The Cincinnati Car Company (CCC) quickly became one of the leaders in the development and construction of streetcar and interurban equipment.
It was a late entrant into the business not beginning production until the very early 20th century, around the time that the interurban industry was booming.
It did not take long for the company to be highly regarded for the cars it produced and during the 1920s unveiled a revolutionary design that greatly reduced the weight of cars while increasing its strength.
Unfortunately, Cincinnati was a prime example of the rise and fall of both the interurban and streetcar industries. Unlike other builders such as J.G. Brill and the St. Louis Car Company it did not diversify heavily into other markets (such as buses, automobiles, or even airplanes).
Because of this, when both industries began to seriously decline, naturally so did Cincinnati's sales. As such, by the early 1930s the company closed its doors, one of the first to do so.
The location of the Cincinnati Car Company was certainly no coincidence.
As with most of the other major industry car builders, Cincinnati was located in a region prolific with street railways and interurbans, particularly in Ohio, which by far had the most mileage of any state at 2,798 miles (interurban systems only).
The state alone was home to several other builders as well including the Niles Car & Manufacturing Company, Jewett Car Company, Barney & Smith Car Company, and the G.C. Kuhlman Car Company.
Other notable builders located in states with substantial such systems including the J.G. Brill Company of Philadelphia and the St. Louis Car Company of Illinois/Missouri.
With the interurban industry growing at an incredible pace starting in 1900 and the street railway lines already in full swing by that time, the Cincinnati Car Company was incorporated in 1902 to tap into the rapid equipment demand for both.
It should be noted that the manufacturer was actually a subsidiary of an interurban, the Ohio Traction Company. This line began in 1902 as a merger of a number of smaller predecessor systems that dated back to 1897.
The company originally was known as the Cincinnati & Hamilton Traction Company. It connected Cincinnati and Hamilton with other communities including Wyoming and Glendale.
In any event, the Cincinnati Car primarily focused on building double-trucked cars as the early single-truck designs had largely been discontinued by the turn of the century due to less stability and a shaky safety record.

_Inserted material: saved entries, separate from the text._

Definition _solve_and_catch_errors (self : BEMSolver) (problem : Problem C Mesh)
    (method_arg : option string) (keep_details _check_wavelength : bool)
  : M C Mesh (any_result C Mesh) :=
  try_except
    (res <- solve self problem method_arg keep_details _check_wavelength ;; ret (Solved res))
    (fun e =>
       log INFO (SkippedMsg problem e) ;;
       ret (Failed (make_failed_results_container problem e))).

(** ** Batch resolution *)

(** [sorted(problems)]: a stable sort by the problems' [__lt__].  Each
    problem is placed after the problems already placed that are not greater
    than it. *)
Fixpoint insert_sorted (x : Problem C Mesh) (l : list (Problem C Mesh)) : list (Problem C Mesh) :=
  match l with
  | [] => [x]
  | y :: l' => if problem_lt x y then x :: y :: l' else y :: insert_sorted x l'
  end.

Definition sorted (problems : list (Problem C Mesh)) : list (Problem C Mesh) :=
  fold_left (fun acc x => insert_sorted x acc) problems [].

(** The progress-bar setting (lines 241-251): the argument, else the
    environment variable, else true. *)
Definition invalid_progress_bar_msg (value : string) : string :=
  "Invalid value '" +:+ value +:+ "' for the environment variable CAPYTAINE_PROGRESS_BAR.".

Definition progress_bar_setting (progress_bar : option bool) (environ : gmap string string)
  : outcome bool :=
  match progress_bar with
  | Some b => Return b
  | None =>
      match environ !! "CAPYTAINE_PROGRESS_BAR" with
      | Some value =>
          let env_var := lower value in
          if str_in env_var ["true"; "1"; "t"] then Return true
          else if str_in env_var ["false"; "0"; "f"] then Return false
          else Raise (ValueError (invalid_progress_bar_msg value))
      | None => Return true
      end
  end.

(** The sequential resolution (lines 254-257). *)
Definition sequential_resolution (self : BEMSolver) (problems : list (Problem C Mesh))
    (method_arg : option string) (progress_bar keep_details : bool)
  : M C Mesh (list (any_result C Mesh)) :=
  let problems := sorted problems in
  (if progress_bar then track "Solving BEM problems" (length problems) else ret tt) ;;
  for_each (fun pb => _solve_and_catch_errors self pb method_arg keep_details false) problems.

(** [self.solve_all(grp, method=method, n_jobs=1, progress_bar=False,
    _check_wavelength=False, **kwargs)], the call the parallel path delays
    for each group. *)
Definition solve_all_group (self : BEMSolver) (grp : list (Problem C Mesh))
    (method_arg : option string) (keep_details : bool) : M C Mesh (list (any_result C Mesh)) :=
  results <- sequential_resolution self grp method_arg false keep_details ;;
  ledger <- get_timer ;;
  log INFO (TimerSummaryMsg ledger) ;;
  ret results.

Definition missing_joblib_msg (n_jobs : Z) : string :=
  "Setting the `n_jobs` argument to " +:+ pretty n_jobs +:+
  " requires the missing optional dependency 'joblib'.".

(** [BEMSolver.solve_all] (lines 208-271); [keep_details] is the keyword
    argument passed on to [solve]. *)
Definition solve_all (rt : Runtime) (self : BEMSolver) (problems : list (Problem C Mesh))
    (method_arg : option string) (n_jobs : Z) (progress_bar : option bool)
    (_check_wavelength keep_details : bool) : M C Mesh (list (any_result C Mesh)) :=
  (if _check_wavelength
   then _check_wavelength_and_mesh_resolution problems ;;
        _check_wavelength_and_irregular_frequencies problems
   else ret tt) ;;
  progress_bar <- lift (progress_bar_setting progress_bar (environ rt)) ;;
  results <-
    (if Z.eqb n_jobs 1
     then sequential_resolution self problems method_arg progress_bar keep_details
     else
       match joblib rt with
       | None => raise (ImportError (missing_joblib_msg n_jobs))
       | Some parallel =>
           let groups_of_problems := _group_for_parallel_resolution problems in
           groups_of_results <-
             parallel n_jobs
               (map (fun grp => solve_all_group self grp method_arg keep_details)
                  groups_of_problems) ;;
           (if progress_bar
            then track ("Solving BEM problems with " +:+ pretty n_jobs +:+ " threads:")
                   (length groups_of_problems)
            else ret tt) ;;
           ret (concat groups_of_results)
       end) ;;
  ledger <- get_timer ;;
  log INFO (TimerSummaryMsg ledger) ;;
  ret results.

(** ** Legacy evaluation on a mesh *)

(** [for x in xs: acc = body(x, acc)]. *)
Fixpoint for_loop {A B : Type} (body_ : A -> B -> M C Mesh B) (xs : list A) (acc : B)
  : M C Mesh B :=
  match xs with
  | [] => ret acc
  | x :: xs' => acc' <- body_ x acc ;; for_loop body_ xs' acc'
  end.

(** [build_S_matrix] as [get_potential_on_mesh] calls it for a target
    mesh. *)
Definition potential_matrix (self : BEMSolver) (result : Result C Mesh) (m : Mesh) : Matrix C :=
  let pb := res_problem result in
  build_S_matrix (engine self) m (mesh_including_lid (body pb))
    (free_surface pb) (water_depth pb) (wavenumber pb) (green_function self).

(** One turn of the chunk loop (lines 552-559), for the chunk that starts at
    face [i]. *)
Definition potential_chunk (self : BEMSolver) (result : Result C Mesh) (mesh_ : Mesh)
    (chunk_size : Z) (src : list C) (i : Z) (phi : list C) : M C Mesh (list C) :=
  faces_to_extract <-
    lift (py_range i (Z.min (i + chunk_size) (Z.of_nat (nb_faces mesh_))) 1) ;;
  v <- lift (matmul (potential_matrix self result
                       (extract_faces mesh_ (map Z.to_nat faces_to_extract))) src) ;;
  lift (slice_assign phi (Z.to_nat i) (Z.to_nat (i + chunk_size)) v).

Definition get_potential_on_mesh (self : BEMSolver) (result : Result C Mesh)
    (mesh_ : Mesh) (chunk_size : Z) : M C Mesh (list C) :=
  log INFO (ComputePotentialMsg (mesh_name mesh_) result) ;;
  match sources result with
  | None => raise (PyException (sources_missing_msg result))
  | Some src =>
      phi <-
        (if Z.ltb (Z.of_nat (nb_faces mesh_)) chunk_size
         then lift (matmul (potential_matrix self result mesh_) src)
         else
           starts <- lift (py_range 0 (Z.of_nat (nb_faces mesh_)) chunk_size) ;;
           for_loop (potential_chunk self result mesh_ chunk_size src)
             starts (np_empty (nb_faces mesh_))) ;;
      log DEBUG (DoneComputePotentialMsg (mesh_name mesh_) result) ;;
      ret phi
  end.

Definition free_surface_forward_speed_msg : string :=
  "For free surface elevation with forward speed, please use the `compute_free_surface_elevation` method.".

(** [result.fs_elevation[free_surface] = fs_elevation]. *)
Definition set_fs_elevation (result : Result C Mesh) (key : positive) (value : list C)
  : Result C Mesh :=
  {| res_problem := res_problem result; forces := forces result; sources := sources result;
     potential := potential result; pressure := pressure result;
     fs_elevation := <[key := value]> (fs_elevation result) |}.

(** [get_free_surface_elevation] may write into the result it is given; the
    result object after the call is returned next to the outcome and the
    solver state. *)
Definition get_free_surface_elevation (self : BEMSolver) (result : Result C Mesh)
    (free_surface_ : FreeSurface Mesh) (keep_details : bool) (st : State C Mesh)
  : outcome (list C) * State C Mesh * Result C Mesh :=
  let pb := res_problem result in
  if float_ne (forward_speed pb) 0%float
  then (Raise (NotImplementedError free_surface_forward_speed_msg), st, result)
  else
    match get_potential_on_mesh self result (fs_mesh free_surface_) 50 st with
    | (Raise e, st') => (Raise e, st', result)
    | (Return phi, st') =>
        let fs_elevation := scale (Cdiv (Cmul Cj (Cof (omega pb))) (Cof (g pb))) phi in
        (Return fs_elevation, st',
         if keep_details then set_fs_elevation result (fs_id free_surface_) fs_elevation
         else result)
    end.

End Solver.

(** ** Notions used to state the properties *)

Section Statements.
Context {C : Type} `{Complex128 C} {Mesh : Type} `{MeshModel Mesh}
        {Points : Type} `{PointsModel Mesh Points} `{@ProblemModel C Mesh}.

Definition empty_state : State C Mesh := {| timer := ∅; events := [] |}.

(** Both checks in a row, as [solve] and [solve_all] run them when
    [_check_wavelength] is set. *)
Definition diagnostics (enabled : bool) (problems : list (Problem C Mesh)) : M C Mesh unit :=
  if enabled
  then _check_wavelength_and_mesh_resolution problems ;;
       _check_wavelength_and_irregular_frequencies problems
  else ret tt.

(** The method and the frequency pair [solve] works with (lines 140-146). *)
Definition selected_method (self : @BEMSolver C Mesh Points) (method_arg : option string) : string :=
  match method_arg with Some m => m | None => method self end.

Definition selected_frequency (pb : Problem C Mesh) : float * float :=
  if float_ne (forward_speed pb) 0%float
  then (encounter_omega pb, encounter_wavenumber pb)
  else (omega pb, wavenumber pb).

(** What [solve] returns or raises; the state it starts from has no part in
    it (see [solve_stateless]). *)
Definition solve_outcome (self : BEMSolver) (pb : Problem C Mesh) (method_arg : option string)
    (keep_details _check_wavelength : bool) : outcome (Result C Mesh) :=
  fst (solve self pb method_arg keep_details _check_wavelength empty_state).

(** The entry of the batch output that belongs to one problem. *)
Definition isolated (self : BEMSolver) (method_arg : option string) (keep_details : bool)
    (pb : Problem C Mesh) : any_result C Mesh :=
  match solve_outcome self pb method_arg keep_details false with
  | Return res => Solved res
  | Raise e => Failed (make_failed_results_container pb e)
  end.

(** A diffraction problem whose encounter frequency is zero or infinite. *)
Definition undefined_diffraction (pb : Problem C Mesh) : bool :=
  is_diffraction pb && in_zero_inf (encounter_omega pb).

(** A batch output with exactly one entry per submitted problem, in which
    an undefined diffraction problem has the [FailedResult] wrapping the
    domain error and a problem on which [solve] succeeds has its [Result]. *)
Definition isolated_batch (self : @BEMSolver C Mesh Points) (method_arg : option string)
    (keep_details : bool) (problems : list (Problem C Mesh))
    (results : list (any_result C Mesh)) : Prop :=
  Permutation (map problem_of results) problems /\
  Forall (fun r =>
            (is_diffraction (problem_of r) = true ->
             in_zero_inf (encounter_omega (problem_of r)) = true ->
             r = Failed (make_failed_results_container (problem_of r)
                           (ValueError zero_or_infinite_frequency_msg))) /\
            (forall res st',
                fst (solve self (problem_of r) method_arg keep_details false st') = Return res ->
                r = Solved res))
    results.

Along with the passenger equipment it also manufactured several different types of cars for the interurban's freight business.
This was particularly true in later years as that source of traffic became an increasingly important revenue stream with passengers abandoning the interurban and street railway lines for their own vehicles as both automobile designs and highways became more reliable (and the former easier to afford).
The company's best known design was its patented curve-sided lightweight cars developed for both interurban and street use.
The car was created by Thomas Elliot in 1921, then Cincinnati's chief engineer of design and development. Elliot's configuration called for an S-curve, "kink", in the steel plates that made up the length of the car.
By doing so, these plates and the end sills of the car took the primary load of the weight instead of the floor, which had traditionally done so.
This allowed for the floors and overall design of the car to be built with fewer materials making them lighter while retaining all of the original strength. It also allowed for the car to be much faster increasing its speed.
What became known as the Balanced Lightweight Car by Cincinnati was purchased in droves and became one of its best selling models.
While Cincinnati Car also constructed some of the other popular car designs, like the PCC (the Presidents' Conference Committee streetcar, developed as a standard design by the interurban/streetcar industry) and Birney Safety Car (a single-truck car that became popular for its low cost and ruggedness after 1916), it began to lose considerable market share as the general industry fell on hard times in the 1920s, unable to compete with other growing forms of transportation mentioned above.
In December, 1928 it merged with the Versare Corporation to form the Cincinnati Car Corporation.
For a complete listing of the company's orders and outshopped equipment please click here. Soon after the company released its final design, the Red Devil car.
After 1929 it stopped production of the S-curve cars (the last being purchased by the West Penn Railway) but the new Red Devils were not successful simply because most companies still operating by that point could not afford new equipment.
It was a well-designed car based on the Balanced Lightweight Car and could operate at high speeds, even on poorly maintained track. After just two years of producing the car the company ended production altogether and by 1938 all of its assets were liquidated.